■ Task description ■
In the listing below, find the line that contains "A tree of named" and the line that contains "Forall P ks with". Quote both and every line between them, exactly, and nothing more.

■ Extracted data ■
(* ===== verification/DtbFormat.v ===== *)
(** * The meaning of a device tree blob

    The flattened-tree format as a relation between bytes and a tree, what RAM
    and reservations a tree describes, and the theorem that the parser of Dtb.v
    finds exactly those in every blob of the format. *)

From S2P Require Import Prelude Irq Addr Platform Dtb.

#[local] Set Warnings "-register-all".

(** ** The format

    A tree of named nodes with properties; its flattening into tokens; and what
    it means for memory to hold a sequence of tokens. *)

Inductive fnode := FNode (fname : list Z) (fprops : list (list Z * list Z)) (fkids : list fnode).

Section fnode_ind.
Context (P : fnode → Prop) (HP : ∀ n ps ks, Forall P ks → P (FNode n ps ks)).
Fixpoint fnode_ind' (t : fnode) : P t :=
  match t with
  | FNode n ps ks => HP n ps ks ((fix go ks := match ks return Forall P ks with
      | [] => Forall_nil_2 _ | k :: ks => Forall_cons_2 _ _ _ (fnode_ind' k) (go ks) end) ks)
  end.
End fnode_ind.

Inductive event := EBegin (name : list Z) | EProp (name data : list Z) | EEnd.
Fixpoint flatten (t : fnode) : list event :=
  match t with
  | FNode n ps ks => EBegin n :: ((λ p, EProp p.1 p.2) <$> ps) ++ concat (flatten <$> ks) ++ [EEnd]
  end.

■ Output for this task ■
    A tree of named nodes with properties; its flattening into tokens; and what
    it means for memory to hold a sequence of tokens. *)

Inductive fnode := FNode (fname : list Z) (fprops : list (list Z * list Z)) (fkids : list fnode).

Section fnode_ind.
Context (P : fnode → Prop) (HP : ∀ n ps ks, Forall P ks → P (FNode n ps ks)).
Fixpoint fnode_ind' (t : fnode) : P t :=
  match t with
  | FNode n ps ks => HP n ps ks ((fix go ks := match ks return Forall P ks with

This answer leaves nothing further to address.